Riscatto della pensione e scivolo quota 100





Si possono riscattare cinque anni non coperti da contribuzione, detrazione fiscale al 50% dell'onere, può pagare il datore di lavoro usando i premi di produzione: decreto riforma pensioni.

Dopo quella fiscale arriva anche la pace contributiva: consente di riscattare periodi contributivi non coperti da versamenti agli istituti previdenziali, fino a un massimo di cinque anni: si tratta di un nuovo strumento, che dovrà dare attuazione alla riforma pensioni e in particolare alla quota 100.

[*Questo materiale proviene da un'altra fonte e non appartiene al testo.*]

(* ===== verification/ExprScope.v ===== *)
(** * The options of a scope (common/execute.c, common/options.c)

    The statements of the groups around a client set its options.  For statements
    whose values are constant, what [execute_statements_in_scope] leaves is described
    by the values alone: the groups are taken from the outermost one to the innermost
    one, and each statement replaces, completes or extends the value that it finds. *)

From Stdlib Require Import ZArith Lia.
From stdpp Require Import base list numbers option gmap.
From S2P Require Import Prelude.
From S2P Require Import Expr.
#[local] Open Scope Z_scope.

Module ExprScope.

Import Expr.

(** ** Constant options *)

(** The octets of an expression made of constants. *)
Fixpoint const_value (e : expression) : option (list Z) :=
  match e with
  | expr_const_data d => Some (octets d)
  | expr_concat l r => match const_value l, const_value r with Some x, Some y => Some (x ++ y) | _, _ => None end
  | _ => None
  end.

(** A cache has data or an expression, not both. *)
Definition cache_value (oc : option_cache) : option (list Z) :=
  match data (oc_data oc), oc_expression oc with
  | Some x, None => Some x
  | None, Some e => const_value e
  | _, _ => None
  end.

(** The value of an option in a state. *)
Definition option_value (o : option option_state) (d : option_def) : option (list Z) := lookup_option o d ≫= cache_value.

(** All options of the state have constant values, and none is a list of names. *)
Definition constant (o : option option_state) : Prop :=
  (exists m, o = Some m) /\ forall d oc, lookup_option o d = Some oc -> dc (opt oc) = false /\ is_Some (cache_value oc).

(** What a statement makes of a value. *)
Definition combine (op : option_op) (old : option (list Z)) (v : list Z) : list Z :=
  match op, old with
  | default_option_statement, Some x => x
  | append_option_statement, Some x => x ++ v
  | prepend_option_statement, Some x => v ++ x
  | _, _ => v
  end.

(** The statement of an option with a constant value, as the parser makes it. *)
Definition setting (op : option_op) (d : option_def) (x : data_string) : statement :=
  option_statement op (OptionCache d no_data (Some (expr_const_data x))).

Definition same_option (d e : option_def) : bool := bool_decide ((universe d, code d) = (universe e, code e)).

Lemma lookup_save m d e oc : lookup_option (save_option (Some m) d oc) e = if same_option e d then Some oc else lookup_option (Some m) e.
Proof.
  unfold same_option. cbn. case_bool_decide as E; [rewrite E; by rewrite lookup_insert_eq|by rewrite lookup_insert_ne].
Qed.

Lemma same_option_value o d e : same_option e d = true -> lookup_option o e = lookup_option o d.
Proof. unfold same_option. case_bool_decide as E; [|done]. intros _. destruct o; [|done]. cbn. by rewrite E. Qed.

Lemma saved_constant o d oc : constant o -> dc (opt oc) = false -> is_Some (cache_value oc) ->
  constant (save_option o d oc) /\ forall e, option_value (save_option o d oc) e = if same_option e d then cache_value oc else option_value o e.
Proof.
  intros ([m ->] & H) Hd Hv. split; [split; [by eexists|]|].
  - intros e oc'. rewrite lookup_save. case_match; [by intros [= <-]|apply H].
  - intros e. unfold option_value. rewrite lookup_save. by case_match.
Qed.

(** The data of a cache as an expression: the value is the same, unless it is empty. *)
Lemma as_expression_value oc v : cache_value oc = Some v ->
  opt (as_expression oc) = opt oc /\ cache_value (as_expression oc) = Some v /\
  ((exists e, oc_expression (as_expression oc) = Some e /\ const_value e = Some v) \/ (oc_expression (as_expression oc) = None /\ v = [])).
Proof.
  destruct oc as [d x [e|]]; unfold cache_value; cbn; intros E; [destruct (data x); [done|]; split_and!; [done|done|left; by eexists]|].
  destruct (data x) as [l|] eqn:Ex; [|done]. injection E as ->. unfold len, octets. rewrite Ex. cbn. destruct (Z.eqb_spec (Zlen v) 0) as [E0|E0].
  - cbn. rewrite Ex. split_and!; [done|done|]. right. split; [done|]. destruct v; [done|]. by unfold Zlen in E0.
  - split_and!; [done|cbn; unfold octets; by rewrite Ex|]. left. eexists. split; [done|]. cbn. unfold octets. by rewrite Ex.
Qed.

Ecco come funziona: è una possibilità prevista nel triennio 2019-2021 destinata ai dipendenti pubblici e privati, agli iscritti alle gestioni speciali dei lavoratori autonomi e alla gestione separata. Devono essere privi di anzianità contributiva al 31 dicembre 1995, quindi lo strumento è attivabile solo dai cosiddetti contributivi puri (versamenti a partire dal primo gennaio 1996).

Non possono utilizzarlo coloro che calcolano la pensione con il sistema retributivo o misto. Facendo i calcoli, risulta quindi non praticabile per raggiungere il requisito per la quota 100, destinata a lavoratori con maggiore anzianità (ci vogliono 62 anni di età e 38 di contributi). La pace contributiva non è altresì prevista per coloro che percepiscono già una pensione.

Il riscatto contributi può riguardare i periodi per i quali non sussiste l’obbligo contributivo, e che non siano già coperti da contribuzione, compresi fra la data di prima iscrizione all’istituto previdenziale e quella dell’ultimo contributo accreditato. Ad esempio, periodi di disoccupazione. C’è un limite di cinque anni riscattabili, anche non consecutivi. La domanda può essere fatta anche dai superstiti, parenti e affini entro il secondo grado.

Il riscatto è oneroso ma c’è un’agevolazione fiscale. In pratica, l’onere si calcola applicando l’aliquota contributiva prevista dal regime presso il quale si esercita il riscatto agli ultimi 12 mesi di retribuzione. L’incentivo fiscale consiste in una detrazione al 50%, ripartita in cinque quote annuali di pari importo.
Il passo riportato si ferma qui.